■ WORK INSTRUCTIONS:
Please look for the string "commits" below and report every line in which it occurs.

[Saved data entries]
(* ===== verification/Bft.v ===== *)
(** * The BFT engine (crates/nexus-consensus: bft.rs)

    Each method of [BftConsensus] runs in a state monad over the engine and the
    lock guards that the calling thread holds.  A guard lives as long as the
    Rust binding that holds it: [with_read] and [with_write] are the scopes of
    those bindings, and acquiring a lock that the thread already holds in a
    conflicting mode is [Blocked] (the locks are not reentrant). *)
From S2P Require Import Prelude Types Crypto Quorum Validator.
From stdpp Require Import base numbers list gmap sets strings pretty.
From Stdlib Require Import ZArith Lia.
#[local] Open Scope Z_scope.

Record Proposal := {
  p_proposer : Address;
  p_view : Z;
  p_epoch : Z;
  p_vertex_hash : Hash;
  p_parents : list Hash;
  p_signature : list Z
}.
Record PrepareVote := {
  pv_voter : Address;
  pv_view : Z;
  pv_vertex_hash : Hash;
  pv_signature : list Z
}.
Record CommitVote := {
  cv_voter : Address;
  cv_view : Z;
  cv_vertex_hash : Hash;
  cv_signature : list Z
}.
Record ViewChangeRequest := {
  requester : Address;
  new_view : Z;
  last_prepared : option Hash;
  vc_signature : list Z
}.
Record NewViewMessage := {
  leader : Address;
  nv_view : Z;
  view_changes : list ViewChangeRequest;
  nv_signature : list Z
}.
Inductive BftMessage :=
  | MProposal (p : Proposal)
  | MPrepare (v : PrepareVote)
  | MCommit (v : CommitVote)
  | MViewChange (r : ViewChangeRequest)
  | MNewView (m : NewViewMessage).

Inductive BftPhase := NewRound | Prepare | Commit | PhaseFinalized.
#[export] Instance BftPhase_eq_dec : EqDecision BftPhase.
Proof. solve_decision. Defined.

Record BftRoundState := mkRound {
  view : Z;
  round_epoch : Z;
  phase : BftPhase;
  proposal : option Proposal;
  prepare_votes : gmap Address PrepareVote;
  commit_votes : gmap Address CommitVote;
  locked_vertex : option Hash;
  locked_view : Z
}.
Definition default_round : BftRoundState := mkRound 0 0 NewRound None ∅ ∅ None 0.

Record BftConsensus := mkBft {
  keys : ValidatorKeys;
  validator_set : ValidatorSet;
  state : BftRoundState;
  finalized : gset Hash;
  view_change_votes : gmap Z (list ViewChangeRequest)
}.
(** [BftConsensus::new]; the message channel is only stored *)
Definition new_bft (keys : ValidatorKeys) (vs : ValidatorSet) : BftConsensus :=
  mkBft keys vs default_round ∅ ∅.

Definition set_state (st : BftRoundState) (b : BftConsensus) : BftConsensus :=
  mkBft (keys b) (validator_set b) st (finalized b) (view_change_votes b).
Definition set_finalized (f : gset Hash) (b : BftConsensus) : BftConsensus :=
  mkBft (keys b) (validator_set b) (state b) f (view_change_votes b).
Definition set_view_changes (m : gmap Z (list ViewChangeRequest)) (b : BftConsensus) : BftConsensus :=
  mkBft (keys b) (validator_set b) (state b) (finalized b) m.

(** ** Locks *)
Inductive Lock := LState | LValidators | LFinalized | LViewChanges.
Definition lock_eqb (l k : Lock) : bool :=
  match l, k with
  | LState, LState | LValidators, LValidators | LFinalized, LFinalized
  | LViewChanges, LViewChanges => true
  | _, _ => false
  end.

(** The guards held: the lock, and whether for writing. *)
Definition Guards : Type := list (Lock * bool).
(** A writer excludes every guard of the lock, a reader the write guard. *)
Definition conflicts (l : Lock) (write : bool) (held : Guards) : bool :=
  existsb (fun '(k, w) => lock_eqb l k && (write || w)) held.
Definition Bft (A : Type) : Type := M (Guards * BftConsensus) ConsensusError A.

Definition with_guard {A} (l : Lock) (write : bool) (body : Bft A) : Bft A := fun '(held, b) =>
  if conflicts l write held then ((held, b), Blocked)
  else let '((_, b'), r) := body ((l, write) :: held, b) in ((held, b'), r).
Definition with_read {A} (l : Lock) (body : Bft A) : Bft A := with_guard l false body.
Definition with_write {A} (l : Lock) (body : Bft A) : Bft A := with_guard l true body.

Definition get_bft : Bft BftConsensus := fun s => (s, Ok (snd s)).
Definition get_round : Bft BftRoundState := fun s => (s, Ok (state (snd s))).
Definition update (f : BftConsensus -> BftConsensus) : Bft () := fun '(held, b) => ((held, f b), Ok ()).
(** A call from a thread that holds no guard. *)
Definition run {A} (call : Bft A) (b : BftConsensus) : BftConsensus * outcome ConsensusError A :=
  let '((_, b'), r) := call ([], b) in (b', r).

Section bft.
Context `{HO : HashOrder} `{CL : CryptoLib}.

(** ** Signing hashes *)
Definition proposal_hash (p : Proposal) : Hash :=
  mkHash (keccak (to_le_bytes 8 (p_view p) ++ to_le_bytes 8 (p_epoch p)
    ++ hash_bytes (p_vertex_hash p) ++ concat (hash_bytes <$> p_parents p))).
Definition vote_hash (prefix view : Z) (vertex_hash : Hash) : Hash :=
  mkHash (keccak ([prefix] ++ to_le_bytes 8 view ++ hash_bytes vertex_hash)).
Definition prepare_hash (v : PrepareVote) : Hash := vote_hash 1 (pv_view v) (pv_vertex_hash v).
Definition commit_hash (v : CommitVote) : Hash := vote_hash 2 (cv_view v) (cv_vertex_hash v).

Definition verify_ecdsa (pubkey message sig_bytes : list Z) : bool :=
  key_ok pubkey && sig_ok sig_bytes && verify_msg pubkey message sig_bytes.

(** ** Leaders *)
Definition is_leader : Bft bool :=
  with_read LState (
    st ← get_round;
    with_read LValidators (
      b ← get_bft;
      let active := address <$> active_validators (validator_set b) in
      match active with
      | [] => mret false
      | _ =>
          let leader_idx := Z.to_nat (view st mod Z.of_nat (length active)) in
          mret (bool_decide (active !! leader_idx = Some (key_address (keys b))))
      end)).

(** The loop of [weighted_leader] *)
Fixpoint pick_weighted (target cum : Z) (active : list Validator) : option Address :=
  match active with
  | [] => None
  | v :: active =>
      let cum := add128 cum (stake v) in
      if target <? cum then Some (address v) else pick_weighted target cum active
  end.
Definition weighted_leader : Bft (option Address) :=
  with_read LValidators (
    b ← get_bft;
    let active := active_validators (validator_set b) in
    let total := sum128 (stake <$> active) in
    if total =? 0 then mret None
    else with_read LState (
      st ← get_round;
      let rand := from_be_bytes (take 16 (keccak (to_le_bytes 8 (view st) ++ to_le_bytes 8 (round_epoch st)))) in
      mret (pick_weighted (rand mod total) 0 active))).
Definition is_weighted_leader (my_addr : Address) : Bft bool :=
  leader ← weighted_leader;
  mret (bool_decide (leader = Some my_addr)).

(** ** Votes *)

(** The stake of the voters, as the code adds it up. *)
Definition voters_stake (vs : ValidatorSet) (voters : list Address) : Z :=
  sum64 (omap (fun a => stake <$> get vs a) voters).

(** [advance_view] *)
Definition next_round (view : Z) (st : BftRoundState) : BftRoundState :=
  mkRound view (round_epoch st) NewRound None ∅ ∅ (locked_vertex st) (locked_view st).
Definition advance_view : Bft () :=
  with_write LState (update (fun b => set_state (next_round (view (state b) +! 1) (state b)) b)).

Definition on_commit (vote : CommitVote) : Bft (option Hash) :=
  pk ← with_read LValidators (
    b ← get_bft;
    lift (v ← ok_or (UnknownValidator (address_debug (cv_voter vote))) (get (validator_set b) (cv_voter vote));
          Ok (pubkey v)));
  if negb (verify_ecdsa pk (hash_bytes (commit_hash vote)) (cv_signature vote))
  then fail InvalidSignature
  else
    done ← with_write LState (
      st ← get_round;
      if negb (bool_decide (phase st = Commit)) then mret false
      else if decide (is_Some (commit_votes st !! cv_voter vote)) then fail DuplicateVote
      else
        let votes := <[cv_voter vote := vote]> (commit_votes st) in
        _ ← update (set_state (mkRound (view st) (round_epoch st) (phase st) (proposal st)
              (prepare_votes st) votes (locked_vertex st) (locked_view st)));
        with_read LValidators (
          b ← get_bft;
          let commit_stake := voters_stake (validator_set b) (cv_voter <$> values votes) in
          if has_supermajority (validator_set b) commit_stake then
            _ ← update (set_state (mkRound (view st) (round_epoch st) PhaseFinalized (proposal st)
                  (prepare_votes st) votes (locked_vertex st) (locked_view st)));
            mret true
          else mret false));
    if (done : bool) then
      _ ← with_write LFinalized (update (fun b => set_finalized ({[cv_vertex_hash vote]} ∪ finalized b) b));
      _ ← advance_view;
      mret (Some (cv_vertex_hash vote))
    else mret None.

Definition vote_commit (vertex_hash : Hash) : Bft () :=
  vote ← with_read LState (
    st ← get_round;
    b ← get_bft;
    mret {| cv_voter := key_address (keys b); cv_view := view st; cv_vertex_hash := vertex_hash;
            cv_signature := sign_hash (keys b) (vote_hash 2 (view st) vertex_hash) |});
  _ ← on_commit vote;
  mret ().

Definition on_prepare (vote : PrepareVote) : Bft () :=
  pk ← with_read LValidators (
    b ← get_bft;
    lift (v ← ok_or (UnknownValidator (address_debug (pv_voter vote))) (get (validator_set b) (pv_voter vote));
          Ok (pubkey v)));
  if negb (verify_ecdsa pk (hash_bytes (prepare_hash vote)) (pv_signature vote))
  then fail InvalidSignature
  else
    locked ← with_write LState (
      st ← get_round;
      if negb (bool_decide (phase st = Prepare)) then mret false
      else if decide (is_Some (prepare_votes st !! pv_voter vote)) then fail DuplicateVote
      else
        let votes := <[pv_voter vote := vote]> (prepare_votes st) in
        _ ← update (set_state (mkRound (view st) (round_epoch st) (phase st) (proposal st)
              votes (commit_votes st) (locked_vertex st) (locked_view st)));
        with_read LValidators (
          b ← get_bft;
          let prepare_stake := voters_stake (validator_set b) (pv_voter <$> values votes) in
          if has_supermajority (validator_set b) prepare_stake then
            _ ← update (set_state (mkRound (view st) (round_epoch st) Commit (proposal st)
                  votes (commit_votes st) (Some (pv_vertex_hash vote)) (view st)));
            mret true
          else mret false));
    if (locked : bool) then vote_commit (pv_vertex_hash vote) else mret ().

Definition vote_prepare (vertex_hash : Hash) : Bft () :=
  vote ← with_read LState (
    st ← get_round;
    b ← get_bft;
    mret {| pv_voter := key_address (keys b); pv_view := view st; pv_vertex_hash := vertex_hash;
            pv_signature := sign_hash (keys b) (vote_hash 1 (view st) vertex_hash) |});
  on_prepare vote.

(** ** Proposals *)
Definition set_proposal (p : Proposal) (b : BftConsensus) : BftConsensus :=
  let st := state b in
  set_state (mkRound (view st) (round_epoch st) Prepare (Some p) (prepare_votes st)
    (commit_votes st) (locked_vertex st) (locked_view st)) b.

Definition propose (vertex_hash : Hash) (parents : list Hash) : Bft Proposal :=
  leader ← is_leader;
  if negb leader then fail NotLeader
  else
    proposal ← with_read LState (
      st ← get_round;
      b ← get_bft;
      let unsigned sig := {| p_proposer := key_address (keys b); p_view := view st;
        p_epoch := round_epoch st; p_vertex_hash := vertex_hash; p_parents := parents;
        p_signature := sig |} in
      mret (unsigned (sign_hash (keys b) (proposal_hash (unsigned [])))));
    _ ← with_write LState (update (set_proposal proposal));
    _ ← vote_prepare vertex_hash;
    mret proposal.

(** [on_proposal]: the first binding of [state] is shadowed later but lives to
    the end of the function. *)
Definition on_proposal (p : Proposal) : Bft () :=
  with_read LState (
    st ← get_round;
    if negb (p_view p =? view st)
    then fail (InvalidProposal ("View mismatch: expected " +:+ pretty (view st) +:+ ", got " +:+ pretty (p_view p)))
    else if match locked_vertex st with
            | Some locked => negb (bool_decide (p_vertex_hash p = locked)) && (p_view p <=? locked_view st)
            | None => false
            end
    then fail (InvalidProposal "Proposal conflicts with locked vertex")
    else
      _ ← with_read LValidators (
        b ← get_bft;
        match get (validator_set b) (p_proposer p) with
        | None => fail (UnknownValidator (address_debug (p_proposer p)))
        | Some proposer =>
            if negb (verify_ecdsa (pubkey proposer) (hash_bytes (proposal_hash p)) (p_signature p))
            then fail InvalidSignature
            else mret ()
        end);
      _ ← with_write LState (update (set_proposal p));
      vote_prepare (p_vertex_hash p)).

(** ** View changes *)
Definition on_view_change (request : ViewChangeRequest) : Bft () :=
  quorum ← with_read LValidators (
    b ← get_bft;
    match get (validator_set b) (requester request) with
    | None => fail (UnknownValidator (address_debug (requester request)))
    | Some _ =>
        with_write LViewChanges (
          b ← get_bft;
          let votes := (default [] (view_change_votes b !! new_view request) ++ [request])%list in
          _ ← update (set_view_changes (<[new_view request := votes]> (view_change_votes b)));
          mret (has_supermajority (validator_set b)
                  (voters_stake (validator_set b) (requester <$> votes))))
    end);
  if (quorum : bool)
  then with_write LState (update (fun b => set_state (next_round (new_view request) (state b)) b))
  else mret ().

Definition request_view_change (new_view : Z) : Bft () :=
  request ← with_read LState (
    st ← get_round;
    b ← get_bft;
    mret {| requester := key_address (keys b); new_view := new_view;
            last_prepared := locked_vertex st;
            vc_signature := sign (keys b) (to_le_bytes 8 new_view) |});
  on_view_change request.

(** ** Queries *)
Definition is_finalized (hash : Hash) (b : BftConsensus) : bool := bool_decide (hash ∈ finalized b).
Definition current_view (b : BftConsensus) : Z := view (state b).
Definition current_phase (b : BftConsensus) : BftPhase := phase (state b).

Definition get_finality_certificate (hash : Hash) : Bft (option (list CommitVote)) :=
  with_read LState (
    st ← get_round;
    let commits := filter (fun v => cv_vertex_hash v = hash) (values (commit_votes st)) in
    with_read LValidators (
      b ← get_bft;
      let stake := voters_stake (validator_set b) (cv_voter <$> commits) in
      mret (if has_supermajority (validator_set b) stake then Some commits else None))).
End bft.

■ PROBLEM SOLUTION:
    let commits := filter (fun v => cv_vertex_hash v = hash) (values (commit_votes st)) in
      let stake := voters_stake (validator_set b) (cv_voter <$> commits) in
      mret (if has_supermajority (validator_set b) stake then Some commits else None))).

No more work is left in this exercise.